[[ RECORDS TO USE, beginning ]]

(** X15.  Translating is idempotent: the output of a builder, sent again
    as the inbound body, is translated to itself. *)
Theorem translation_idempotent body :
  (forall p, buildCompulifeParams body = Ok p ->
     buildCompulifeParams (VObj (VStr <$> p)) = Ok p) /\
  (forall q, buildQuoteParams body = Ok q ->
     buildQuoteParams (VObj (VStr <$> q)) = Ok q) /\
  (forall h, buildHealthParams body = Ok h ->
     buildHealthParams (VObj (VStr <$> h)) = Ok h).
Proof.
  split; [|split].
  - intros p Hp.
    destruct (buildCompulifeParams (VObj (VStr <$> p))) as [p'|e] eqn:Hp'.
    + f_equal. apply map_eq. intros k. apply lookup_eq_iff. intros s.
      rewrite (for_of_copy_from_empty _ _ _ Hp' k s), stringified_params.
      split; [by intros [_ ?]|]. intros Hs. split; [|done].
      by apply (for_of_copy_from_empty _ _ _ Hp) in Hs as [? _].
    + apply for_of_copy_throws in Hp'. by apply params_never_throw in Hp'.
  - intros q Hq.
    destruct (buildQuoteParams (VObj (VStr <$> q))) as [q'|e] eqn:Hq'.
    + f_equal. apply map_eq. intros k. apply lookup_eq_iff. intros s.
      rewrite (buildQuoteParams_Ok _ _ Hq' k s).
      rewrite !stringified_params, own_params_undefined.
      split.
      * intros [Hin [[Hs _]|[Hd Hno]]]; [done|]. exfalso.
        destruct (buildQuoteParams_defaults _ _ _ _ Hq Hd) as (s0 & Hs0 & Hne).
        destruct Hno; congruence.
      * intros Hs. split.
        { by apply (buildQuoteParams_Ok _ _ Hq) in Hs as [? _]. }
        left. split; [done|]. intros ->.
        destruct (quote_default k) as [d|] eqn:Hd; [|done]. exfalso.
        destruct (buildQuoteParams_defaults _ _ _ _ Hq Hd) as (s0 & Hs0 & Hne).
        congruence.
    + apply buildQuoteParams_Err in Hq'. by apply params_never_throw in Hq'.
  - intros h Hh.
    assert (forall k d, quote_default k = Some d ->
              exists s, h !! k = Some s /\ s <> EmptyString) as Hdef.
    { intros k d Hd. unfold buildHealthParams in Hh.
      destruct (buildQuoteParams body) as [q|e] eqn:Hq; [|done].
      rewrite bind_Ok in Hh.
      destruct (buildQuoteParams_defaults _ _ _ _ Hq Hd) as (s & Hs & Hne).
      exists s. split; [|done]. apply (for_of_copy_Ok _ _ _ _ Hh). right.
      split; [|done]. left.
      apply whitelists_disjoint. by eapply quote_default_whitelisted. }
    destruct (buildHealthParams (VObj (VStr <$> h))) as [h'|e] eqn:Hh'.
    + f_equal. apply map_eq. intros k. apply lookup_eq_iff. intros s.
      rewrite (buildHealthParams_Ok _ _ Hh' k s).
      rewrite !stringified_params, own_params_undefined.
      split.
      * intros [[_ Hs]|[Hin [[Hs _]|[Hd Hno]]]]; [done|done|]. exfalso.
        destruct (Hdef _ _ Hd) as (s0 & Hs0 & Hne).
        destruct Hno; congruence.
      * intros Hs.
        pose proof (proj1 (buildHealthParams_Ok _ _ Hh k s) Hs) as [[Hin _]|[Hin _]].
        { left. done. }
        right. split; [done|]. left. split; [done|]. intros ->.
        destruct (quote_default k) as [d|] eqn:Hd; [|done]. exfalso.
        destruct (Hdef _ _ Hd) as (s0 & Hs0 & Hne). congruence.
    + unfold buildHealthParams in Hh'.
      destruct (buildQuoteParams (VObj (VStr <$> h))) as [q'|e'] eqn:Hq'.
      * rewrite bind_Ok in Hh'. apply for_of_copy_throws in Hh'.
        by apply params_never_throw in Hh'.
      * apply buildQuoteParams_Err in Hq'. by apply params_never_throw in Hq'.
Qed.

[[ RECORDS TO USE, end ]]
[[ RECORDS TO USE, beginning ]]

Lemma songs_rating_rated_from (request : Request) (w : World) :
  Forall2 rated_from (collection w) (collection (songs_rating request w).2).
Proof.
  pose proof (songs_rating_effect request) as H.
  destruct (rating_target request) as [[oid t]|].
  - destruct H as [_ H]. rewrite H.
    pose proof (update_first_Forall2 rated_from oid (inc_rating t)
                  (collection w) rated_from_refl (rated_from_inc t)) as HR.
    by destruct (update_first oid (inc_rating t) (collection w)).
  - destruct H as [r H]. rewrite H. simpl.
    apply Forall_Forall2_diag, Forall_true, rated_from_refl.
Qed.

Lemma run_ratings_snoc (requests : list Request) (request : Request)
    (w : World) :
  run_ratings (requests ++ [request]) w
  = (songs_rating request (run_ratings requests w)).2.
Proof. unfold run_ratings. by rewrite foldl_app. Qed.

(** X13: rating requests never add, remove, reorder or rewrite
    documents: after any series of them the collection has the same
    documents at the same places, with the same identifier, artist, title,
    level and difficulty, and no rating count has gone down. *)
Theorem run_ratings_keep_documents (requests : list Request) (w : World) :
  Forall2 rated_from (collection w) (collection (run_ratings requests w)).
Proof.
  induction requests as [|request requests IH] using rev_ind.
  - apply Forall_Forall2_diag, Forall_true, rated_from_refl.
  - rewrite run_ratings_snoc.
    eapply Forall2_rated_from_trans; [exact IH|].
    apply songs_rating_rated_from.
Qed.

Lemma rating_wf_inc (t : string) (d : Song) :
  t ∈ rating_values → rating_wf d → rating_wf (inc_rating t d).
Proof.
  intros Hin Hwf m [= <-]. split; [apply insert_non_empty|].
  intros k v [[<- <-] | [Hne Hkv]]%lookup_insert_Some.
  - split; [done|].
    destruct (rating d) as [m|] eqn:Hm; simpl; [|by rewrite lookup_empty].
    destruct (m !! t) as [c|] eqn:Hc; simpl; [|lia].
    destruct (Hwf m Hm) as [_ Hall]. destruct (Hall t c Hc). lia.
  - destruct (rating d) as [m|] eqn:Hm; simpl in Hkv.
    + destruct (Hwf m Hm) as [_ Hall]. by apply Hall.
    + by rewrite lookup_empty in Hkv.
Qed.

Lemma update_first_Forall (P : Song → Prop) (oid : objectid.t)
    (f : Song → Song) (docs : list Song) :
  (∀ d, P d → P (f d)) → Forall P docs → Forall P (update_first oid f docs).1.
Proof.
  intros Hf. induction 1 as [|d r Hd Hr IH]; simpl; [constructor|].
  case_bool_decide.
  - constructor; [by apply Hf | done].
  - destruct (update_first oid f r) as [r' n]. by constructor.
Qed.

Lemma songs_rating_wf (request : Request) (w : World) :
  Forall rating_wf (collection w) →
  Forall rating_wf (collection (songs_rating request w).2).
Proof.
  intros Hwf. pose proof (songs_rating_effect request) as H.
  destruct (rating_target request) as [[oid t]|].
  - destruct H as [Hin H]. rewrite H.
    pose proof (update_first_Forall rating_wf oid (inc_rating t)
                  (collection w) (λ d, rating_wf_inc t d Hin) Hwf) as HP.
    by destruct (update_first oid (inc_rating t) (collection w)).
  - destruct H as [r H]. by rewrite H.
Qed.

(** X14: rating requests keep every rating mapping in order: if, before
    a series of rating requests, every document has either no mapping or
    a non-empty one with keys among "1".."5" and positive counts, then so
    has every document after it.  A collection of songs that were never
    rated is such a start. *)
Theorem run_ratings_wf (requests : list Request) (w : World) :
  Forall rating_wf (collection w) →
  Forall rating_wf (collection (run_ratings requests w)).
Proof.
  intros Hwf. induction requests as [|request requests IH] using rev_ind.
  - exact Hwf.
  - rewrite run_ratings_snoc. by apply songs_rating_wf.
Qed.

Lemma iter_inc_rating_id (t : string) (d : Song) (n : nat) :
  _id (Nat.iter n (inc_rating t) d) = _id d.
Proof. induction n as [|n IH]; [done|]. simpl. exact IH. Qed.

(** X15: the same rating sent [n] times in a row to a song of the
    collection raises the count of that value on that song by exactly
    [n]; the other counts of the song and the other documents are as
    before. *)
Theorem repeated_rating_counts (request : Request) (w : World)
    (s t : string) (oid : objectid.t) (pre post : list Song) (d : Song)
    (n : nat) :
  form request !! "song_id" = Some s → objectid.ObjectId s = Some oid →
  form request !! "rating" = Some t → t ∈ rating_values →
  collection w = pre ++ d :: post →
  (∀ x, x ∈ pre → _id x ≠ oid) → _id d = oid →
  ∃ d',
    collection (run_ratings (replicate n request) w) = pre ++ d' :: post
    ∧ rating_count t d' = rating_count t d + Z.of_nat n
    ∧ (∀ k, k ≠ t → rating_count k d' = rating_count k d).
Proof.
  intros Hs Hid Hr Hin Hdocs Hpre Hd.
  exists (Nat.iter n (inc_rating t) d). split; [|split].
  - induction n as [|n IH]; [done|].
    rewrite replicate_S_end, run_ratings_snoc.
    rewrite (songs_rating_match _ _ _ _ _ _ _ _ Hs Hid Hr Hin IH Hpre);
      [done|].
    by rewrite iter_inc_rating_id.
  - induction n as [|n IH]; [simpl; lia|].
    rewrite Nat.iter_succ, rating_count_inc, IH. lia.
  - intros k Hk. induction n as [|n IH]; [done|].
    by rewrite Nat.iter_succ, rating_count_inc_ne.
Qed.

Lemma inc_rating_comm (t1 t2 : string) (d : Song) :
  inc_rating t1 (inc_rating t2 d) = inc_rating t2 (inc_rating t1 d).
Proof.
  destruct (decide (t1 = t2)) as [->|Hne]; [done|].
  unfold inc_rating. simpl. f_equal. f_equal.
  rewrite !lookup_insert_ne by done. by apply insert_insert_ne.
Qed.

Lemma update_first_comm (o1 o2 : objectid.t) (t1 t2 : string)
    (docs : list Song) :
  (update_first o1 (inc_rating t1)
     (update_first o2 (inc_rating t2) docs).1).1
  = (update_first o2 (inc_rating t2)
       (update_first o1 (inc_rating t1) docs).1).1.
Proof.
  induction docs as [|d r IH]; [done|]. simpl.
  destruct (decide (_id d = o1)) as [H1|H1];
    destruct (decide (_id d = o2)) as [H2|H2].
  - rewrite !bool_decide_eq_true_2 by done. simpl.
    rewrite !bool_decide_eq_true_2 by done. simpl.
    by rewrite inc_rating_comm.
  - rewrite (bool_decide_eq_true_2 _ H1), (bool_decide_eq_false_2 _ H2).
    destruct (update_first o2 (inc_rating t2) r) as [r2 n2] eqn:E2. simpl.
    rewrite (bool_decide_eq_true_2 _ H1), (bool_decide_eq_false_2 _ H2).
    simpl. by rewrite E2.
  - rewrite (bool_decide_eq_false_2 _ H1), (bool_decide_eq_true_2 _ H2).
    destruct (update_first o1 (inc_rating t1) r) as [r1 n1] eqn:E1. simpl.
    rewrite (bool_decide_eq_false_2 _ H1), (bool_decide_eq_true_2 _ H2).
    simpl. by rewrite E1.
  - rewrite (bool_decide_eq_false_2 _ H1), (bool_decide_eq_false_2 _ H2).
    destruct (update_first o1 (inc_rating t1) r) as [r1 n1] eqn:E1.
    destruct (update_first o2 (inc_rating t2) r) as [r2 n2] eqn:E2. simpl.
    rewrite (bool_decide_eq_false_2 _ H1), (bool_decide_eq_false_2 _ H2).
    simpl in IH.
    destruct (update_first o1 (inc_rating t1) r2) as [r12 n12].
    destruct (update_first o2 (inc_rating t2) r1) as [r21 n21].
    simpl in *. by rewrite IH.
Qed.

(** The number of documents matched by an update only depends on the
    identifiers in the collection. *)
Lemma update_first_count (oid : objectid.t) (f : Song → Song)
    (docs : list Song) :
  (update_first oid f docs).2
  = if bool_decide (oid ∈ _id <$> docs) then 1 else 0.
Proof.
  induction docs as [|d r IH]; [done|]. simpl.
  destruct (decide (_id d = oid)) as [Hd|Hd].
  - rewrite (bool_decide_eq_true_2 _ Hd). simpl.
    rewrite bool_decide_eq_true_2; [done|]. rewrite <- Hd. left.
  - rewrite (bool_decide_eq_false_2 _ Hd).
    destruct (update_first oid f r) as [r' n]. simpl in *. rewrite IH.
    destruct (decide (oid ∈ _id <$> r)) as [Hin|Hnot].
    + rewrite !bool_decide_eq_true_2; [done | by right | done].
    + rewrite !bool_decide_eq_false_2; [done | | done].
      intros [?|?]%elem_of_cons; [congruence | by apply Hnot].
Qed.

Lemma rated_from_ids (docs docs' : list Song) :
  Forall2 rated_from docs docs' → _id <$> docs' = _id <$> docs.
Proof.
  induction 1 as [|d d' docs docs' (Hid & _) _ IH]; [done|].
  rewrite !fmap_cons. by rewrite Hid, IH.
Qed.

[[ RECORDS TO USE, end ]]
[[ RECORDS TO USE, beginning ]]

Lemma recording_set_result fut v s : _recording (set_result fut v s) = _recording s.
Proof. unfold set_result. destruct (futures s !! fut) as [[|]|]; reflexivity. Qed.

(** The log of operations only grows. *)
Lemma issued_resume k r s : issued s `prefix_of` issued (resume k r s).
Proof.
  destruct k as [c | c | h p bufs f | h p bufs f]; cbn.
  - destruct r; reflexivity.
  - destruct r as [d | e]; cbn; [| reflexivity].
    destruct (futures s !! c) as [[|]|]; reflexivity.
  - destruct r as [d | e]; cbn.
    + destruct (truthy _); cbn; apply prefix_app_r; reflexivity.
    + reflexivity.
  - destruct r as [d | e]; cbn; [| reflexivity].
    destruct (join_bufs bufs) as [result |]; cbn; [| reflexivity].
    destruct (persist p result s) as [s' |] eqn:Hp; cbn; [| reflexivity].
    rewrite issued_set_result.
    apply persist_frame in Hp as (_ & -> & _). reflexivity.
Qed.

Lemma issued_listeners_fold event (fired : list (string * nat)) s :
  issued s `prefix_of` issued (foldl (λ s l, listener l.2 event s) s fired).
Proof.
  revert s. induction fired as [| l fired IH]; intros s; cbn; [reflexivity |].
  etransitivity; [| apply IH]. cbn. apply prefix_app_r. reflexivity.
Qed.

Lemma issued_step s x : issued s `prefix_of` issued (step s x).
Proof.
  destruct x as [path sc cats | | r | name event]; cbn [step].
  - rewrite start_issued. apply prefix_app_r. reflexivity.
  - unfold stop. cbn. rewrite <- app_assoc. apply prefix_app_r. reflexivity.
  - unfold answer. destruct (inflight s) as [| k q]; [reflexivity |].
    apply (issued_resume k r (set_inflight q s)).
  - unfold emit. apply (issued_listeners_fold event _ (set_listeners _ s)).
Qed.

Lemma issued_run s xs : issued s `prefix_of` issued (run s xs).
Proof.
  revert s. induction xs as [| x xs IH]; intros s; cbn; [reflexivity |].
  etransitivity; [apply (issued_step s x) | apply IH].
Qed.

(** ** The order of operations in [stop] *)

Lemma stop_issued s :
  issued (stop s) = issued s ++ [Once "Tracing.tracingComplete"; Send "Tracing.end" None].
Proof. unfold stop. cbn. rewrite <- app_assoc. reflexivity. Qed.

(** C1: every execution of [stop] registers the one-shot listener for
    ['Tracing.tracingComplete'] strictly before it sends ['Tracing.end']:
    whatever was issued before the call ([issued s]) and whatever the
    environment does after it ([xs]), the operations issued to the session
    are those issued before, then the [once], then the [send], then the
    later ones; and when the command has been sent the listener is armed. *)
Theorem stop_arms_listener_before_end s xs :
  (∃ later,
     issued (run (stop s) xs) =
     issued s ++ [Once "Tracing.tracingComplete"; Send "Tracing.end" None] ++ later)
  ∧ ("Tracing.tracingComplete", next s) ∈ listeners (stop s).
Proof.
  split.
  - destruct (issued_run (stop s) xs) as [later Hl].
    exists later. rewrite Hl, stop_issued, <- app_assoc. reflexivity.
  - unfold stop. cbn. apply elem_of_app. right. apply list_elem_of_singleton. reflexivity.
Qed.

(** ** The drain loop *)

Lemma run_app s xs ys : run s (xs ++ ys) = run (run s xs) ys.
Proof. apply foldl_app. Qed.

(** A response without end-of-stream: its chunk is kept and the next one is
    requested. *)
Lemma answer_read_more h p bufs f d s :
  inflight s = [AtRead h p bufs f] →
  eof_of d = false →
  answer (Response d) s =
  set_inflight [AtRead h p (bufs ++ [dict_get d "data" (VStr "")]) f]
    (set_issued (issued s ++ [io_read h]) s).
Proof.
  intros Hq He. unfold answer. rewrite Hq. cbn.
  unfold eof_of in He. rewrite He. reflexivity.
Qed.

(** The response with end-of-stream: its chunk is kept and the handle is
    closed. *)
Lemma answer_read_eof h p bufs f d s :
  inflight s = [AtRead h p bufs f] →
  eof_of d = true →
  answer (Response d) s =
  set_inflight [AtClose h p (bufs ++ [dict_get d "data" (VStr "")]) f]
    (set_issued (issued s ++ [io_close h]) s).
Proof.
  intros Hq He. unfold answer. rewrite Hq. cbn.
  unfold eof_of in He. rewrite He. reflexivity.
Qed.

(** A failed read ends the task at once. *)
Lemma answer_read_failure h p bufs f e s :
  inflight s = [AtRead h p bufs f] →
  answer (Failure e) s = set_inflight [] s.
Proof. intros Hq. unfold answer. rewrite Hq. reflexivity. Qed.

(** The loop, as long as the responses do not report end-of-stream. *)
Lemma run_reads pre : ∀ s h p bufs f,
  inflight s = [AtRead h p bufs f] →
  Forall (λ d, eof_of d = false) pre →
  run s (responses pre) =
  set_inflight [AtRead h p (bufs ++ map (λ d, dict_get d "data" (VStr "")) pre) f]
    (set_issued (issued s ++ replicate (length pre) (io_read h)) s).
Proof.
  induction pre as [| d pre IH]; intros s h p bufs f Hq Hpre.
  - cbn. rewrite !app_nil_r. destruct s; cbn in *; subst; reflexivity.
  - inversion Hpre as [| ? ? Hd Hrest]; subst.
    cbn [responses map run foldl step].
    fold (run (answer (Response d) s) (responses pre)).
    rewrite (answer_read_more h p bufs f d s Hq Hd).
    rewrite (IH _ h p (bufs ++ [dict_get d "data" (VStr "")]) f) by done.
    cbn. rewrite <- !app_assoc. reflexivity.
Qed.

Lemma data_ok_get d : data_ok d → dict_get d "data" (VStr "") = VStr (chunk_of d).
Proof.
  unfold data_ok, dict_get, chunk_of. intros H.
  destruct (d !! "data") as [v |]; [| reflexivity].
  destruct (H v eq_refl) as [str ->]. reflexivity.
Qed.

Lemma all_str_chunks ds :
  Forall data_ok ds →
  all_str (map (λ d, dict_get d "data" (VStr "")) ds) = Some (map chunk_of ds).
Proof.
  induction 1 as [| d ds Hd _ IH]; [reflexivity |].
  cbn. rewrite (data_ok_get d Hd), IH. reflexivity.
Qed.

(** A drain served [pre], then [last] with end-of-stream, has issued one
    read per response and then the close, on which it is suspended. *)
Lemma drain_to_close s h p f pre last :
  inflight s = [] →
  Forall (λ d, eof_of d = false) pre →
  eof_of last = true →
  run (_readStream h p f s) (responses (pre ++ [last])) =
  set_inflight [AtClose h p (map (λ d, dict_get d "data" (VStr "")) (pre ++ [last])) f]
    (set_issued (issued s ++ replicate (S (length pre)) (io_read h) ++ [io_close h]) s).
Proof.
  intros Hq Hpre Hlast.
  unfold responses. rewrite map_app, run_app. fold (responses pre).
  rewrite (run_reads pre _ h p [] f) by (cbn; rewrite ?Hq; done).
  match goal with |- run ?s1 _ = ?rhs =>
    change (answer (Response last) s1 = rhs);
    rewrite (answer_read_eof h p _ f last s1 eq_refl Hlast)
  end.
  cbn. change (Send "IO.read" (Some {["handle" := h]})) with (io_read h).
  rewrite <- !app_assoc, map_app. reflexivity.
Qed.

[[ RECORDS TO USE, end ]]

DIRECTIONS:
Repeat exactly the lines above from the one with "- intros h Hh." up to and including the one with "split; [|done]. left.". No other line belongs in the reply.

TASK RESPONSE:
  - intros h Hh.
    assert (forall k d, quote_default k = Some d ->
              exists s, h !! k = Some s /\ s <> EmptyString) as Hdef.
    { intros k d Hd. unfold buildHealthParams in Hh.
      destruct (buildQuoteParams body) as [q|e] eqn:Hq; [|done].
      rewrite bind_Ok in Hh.
      destruct (buildQuoteParams_defaults _ _ _ _ Hq Hd) as (s & Hs & Hne).
      exists s. split; [|done]. apply (for_of_copy_Ok _ _ _ _ Hh). right.
      split; [|done]. left.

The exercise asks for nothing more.